Après plusieurs lectures il finit par être sûr que ses yeux ne lui jouaient pas des tours. Un instant il se retrouva déboussolé. Il ressentit une forte dose d’excitation monter en lui, comme le gout de l’aventure qui aurait pris possession de son corps. Il ne savait plus quoi dire, plus quoi faire, alors il se contenta de souffler un instant en respirant et en reprenant ses esprits. Attrapant son stylo il écrivit plus vite et mal que jamais. « Moïra je pensais que tu ne voulais pas sortir. Je croyais que pour une raison étrange tu te plaisais à rester enfermée dans cette chambre avec ce monstre. C’est pour ça que je ne t’ai jamais rien dit mais bien sûr que je pense que tu vas sortir un jour. Je n’attends que ça, je … » Il s’arrêta et relut les quelques phrases qu’il avait déjà couché sur le papier. Il aurait voulu trouver des formulations plus agréables pour dire tout ça, mais il était bien trop pressé pour réfléchir d’avantage. Alors il reprit et termina. « Si il faut défoncer cette porter pour te sortir de là je le ferais dans la seconde tu sais. Ça ne me fait pas peur, si quelqu’un doit te sauver ça doit être moi, tu sais je suis sûr que je peux le faire si … si c’est ce que tu veux ! » Il regarda un instant la porte qui les séparait. Oh oui il avait déjà affronté bien pire et une misérable porte ne pouvait pas l’effrayer.
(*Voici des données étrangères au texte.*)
(** ** The handlers *)

(** C9. On a path that starts with two separators each handler strips one
    of them, finds the empty bucket before the second, and is done at once
    with the 400 response: the program is a bare [Ret], so it makes no call
    at all (no file-system call, no log line) and never reaches
    [sanitizePath]. *)
Theorem double_slash_is_bad_request env w r rest :
  http.URL_Path r = filepath.Separator :: filepath.Separator :: rest →
  http.status w = None →
  let resp := http.Error w $"Bad Request: missing bucket" http.StatusBadRequest in
  strings.TrimPrefix (http.URL_Path r) $"/" = filepath.Separator :: rest
  ∧ index (strings.SplitN (filepath.Separator :: rest) "/" 2) 0 = []
  ∧ (http.Method r = http.MethodPut → uploadHandler env w r = Ret resp)
  ∧ (http.Method r = http.MethodGet → downloadHandler env w r = Ret resp)
  ∧ (http.Method r = http.MethodDelete → deleteHandler env w r = Ret resp)
  ∧ http.StatusCode resp = 400.
Proof.
  intros Hpath Hw resp. rewrite Hpath. split; [done|]. split.
  { unfold strings.SplitN. by rewrite Nat.add_1_r. }
  pose proof (parse_path_double_slash rest) as Hparse.
  unfold uploadHandler, downloadHandler, deleteHandler.
  rewrite Hpath. cbv zeta. parsed_as Hparse.
  repeat split; try (by intros ->).
  by apply status_Error.
Qed.

Lemma double_slash_is_bad_request_witness :
  downloadHandler env_data http.fresh (http.mkRequest $"GET" $"//b/k" [])
  = Ret (http.Error http.fresh $"Bad Request: missing bucket" http.StatusBadRequest)
  ∧ http.StatusCode
      (http.Error http.fresh $"Bad Request: missing bucket" http.StatusBadRequest) = 400.
Proof.
  pose proof (double_slash_is_bad_request env_data http.fresh
                (http.mkRequest $"GET" $"//b/k" []) $"b/k" eq_refl eq_refl)
    as (_ & _ & _ & Hget & _ & Hstatus).
  split; [apply Hget; reflexivity | exact Hstatus].
Defined.

Lemma method_check m : negb (str_eqb m m) = false.
Proof. by rewrite str_eqb_refl. Qed.



(** The requests without a bucket or without a separator after the bucket
    are answered with 400 by a handler that makes no call. *)
Lemma missing_part_is_bad_request env w r :
  http.status w = None →
  parse_path (http.URL_Path r) = MissingBucket ∨ parse_path (http.URL_Path r) = MissingKey →
  ∃ resp,
    http.StatusCode resp = 400
    ∧ (http.Method r = http.MethodPut → uploadHandler env w r = Ret resp)
    ∧ (http.Method r = http.MethodGet → downloadHandler env w r = Ret resp)
    ∧ (http.Method r = http.MethodDelete → deleteHandler env w r = Ret resp).
Proof.
  intros Hw [Hp|Hp]; unfold uploadHandler, downloadHandler, deleteHandler;
    cbv zeta; parsed_as Hp.
  - exists (http.Error w $"Bad Request: missing bucket" http.StatusBadRequest).
    split; [by apply status_Error|]. repeat split; by intros ->.
  - exists (http.Error w $"Bad Request: missing key" http.StatusBadRequest).
    split; [by apply status_Error|]. repeat split; by intros ->.
Qed.

(** C2 at the failing input.  The paths [/] and [/bucket] are recognized as
    lacking a bucket or a key, but [/bucket/] is not: splitting [bucket/] on
    its separator gives two parts, the second one empty, and the handlers go
    on with the empty key.  On an empty file system PUT answers 204 and
    writes the body to the file [/data/bucket], GET answers 404 and DELETE
    answers 204; none answers 400. *)
Theorem empty_key_is_not_rejected :
  parse_path $"/" = MissingBucket
  ∧ parse_path $"/bucket" = MissingKey
  ∧ parse_path $"/bucket/" = Object $"bucket" []
  ∧ sanitizePath env_data $"bucket" [] = Ok $"/data/bucket"
  ∧ (let run := memfs.run (uploadHandler env_data http.fresh
                             (http.mkRequest $"PUT" $"/bucket/" $"zz")) memfs.empty in
     http.StatusCode run.1.1 = 204
     ∧ memfs.node_at run.1.2 $"/data/bucket" = Some (memfs.Reg $"zz" None))
  ∧ http.StatusCode (memfs.run (downloadHandler env_data http.fresh
                                  (http.mkRequest $"GET" $"/bucket/" [])) memfs.empty).1.1
    = 404
  ∧ http.StatusCode (memfs.run (deleteHandler env_data http.fresh
                                  (http.mkRequest $"DELETE" $"/bucket/" [])) memfs.empty).1.1
    = 204.
Proof. repeat split; compute_done. Qed.

(** ** [filepath.Base] *)

Lemma skip_seps_replicate n s :
  filepath.skip_seps (replicate n filepath.Separator ++ s) = filepath.skip_seps s.
Proof. induction n as [|n IH]; [done|]. simpl. apply IH. Qed.

Lemma skip_seps_elem e s :
  is_elem e → filepath.skip_seps (reverse e ++ s) = reverse e ++ s.
Proof.
  intros [He1 He2]. destruct e as [|c e] using rev_ind; [done|].
  rewrite reverse_snoc. simpl.
  apply not_elem_of_app in He2 as [_ Hc%not_elem_of_cons].
  destruct Hc as [Hc _]. apply not_eq_sym, IsPathSeparator_false in Hc. by rewrite Hc.
Qed.

(** The base name is the last element of the path, trailing separators
    aside. *)
Lemma Base_last_elem pre name n :
  is_elem name →
  filepath.Base (pre ++ filepath.Separator :: name ++ replicate n filepath.Separator) = name
  ∧ filepath.Base (name ++ replicate n filepath.Separator) = name.
Proof.
  intros Hname. pose proof Hname as [Hne Hsep].
  assert (filepath.Separator ∉ reverse name) as Hrev.
  { by rewrite elem_of_reverse. }
  assert (reverse (replicate n filepath.Separator) = replicate n filepath.Separator) as Hrep.
  { induction n as [|n IH]; [done|]. rewrite replicate_S_end at 1.
    by rewrite reverse_snoc, IH. }
  unfold filepath.Base. split.
  - destruct (pre ++ _) eqn:Heq; [by destruct pre|]. rewrite <- Heq.
    rewrite reverse_app, reverse_cons, reverse_app, Hrep, <- !app_assoc.
    rewrite skip_seps_replicate, skip_seps_elem by done.
    simpl. rewrite elem_of_path_app_sep by done.
    rewrite reverse_involutive. by destruct name.
  - destruct (name ++ _) eqn:Heq; [by destruct name|]. rewrite <- Heq.
    rewrite reverse_app, Hrep.
    rewrite <- (app_nil_r (reverse name)), skip_seps_replicate, skip_seps_elem by done.
    rewrite app_nil_r, elem_of_path_id by done.
    rewrite reverse_involutive. by destruct name.
Qed.

(** ** GET *)

Lemma download_headers w key data :
  http.status w = None →
  let w1 := http.Header_Set w $"Content-Type" $"application/octet-stream" in
  let w2 := http.Header_Set w1 $"Content-Disposition" (attachment key) in
  let w3 := http.WriteHeader w2 http.StatusOK in
  let w4 := match data with [] => w3 | _ => http.Write w3 data end in
  http.StatusCode w4 = 200
  ∧ http.Header w4 !! $"Content-Type" = Some $"application/octet-stream"
  ∧ http.Header w4 !! $"Content-Disposition" = Some (attachment key)
  ∧ http.body w4 = http.body w ++ data.
Proof.
  intros Hw w1 w2 w3 w4.
  assert (http.status w3 = Some 200) as Hs3.
  { unfold w3, http.WriteHeader. simpl. by rewrite Hw. }
  assert (http.Header w3 = <[ $"Content-Disposition" := attachment key ]>
                             (<[ $"Content-Type" := $"application/octet-stream" ]>
                                (http.Header w))) as Hh3.
  { unfold w3, http.WriteHeader. simpl. by rewrite Hw. }
  assert (http.body w3 = http.body w) as Hb3.
  { unfold w3, http.WriteHeader. simpl. by rewrite Hw. }
  assert (http.status w4 = Some 200 ∧ http.Header w4 = http.Header w3
          ∧ http.body w4 = http.body w ++ data) as (Hs4 & Hh4 & Hb4).
  { unfold w4. destruct data as [|c data].
    - by rewrite app_nil_r.
    - unfold http.Write, http.WriteHeader. rewrite Hs3. simpl. by rewrite Hb3. }
  repeat split.
  - unfold http.StatusCode. by rewrite Hs4.
  - rewrite Hh4, Hh3. rewrite lookup_insert_ne by discriminate.
    by rewrite lookup_insert_eq.
  - rewrite Hh4, Hh3. by rewrite lookup_insert_eq.
  - done.
Qed.

Ltac not_in_trace H :=
  repeat (apply elem_of_cons in H as [H|H]; [discriminate H|]);
  by apply elem_of_nil in H.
Elle n’avait qu’un mot à dire et il chercherait la meilleure des façons de faire tomber cette maudite barrière.  Ne tenant plus en place, il plia grossièrement le papier et le glissa à nouveau sous la porte, se demandant si c’était là la dernière fois qu’il lui écrivait ainsi, un grand sourire se dessinant alors sur son visage enfantin.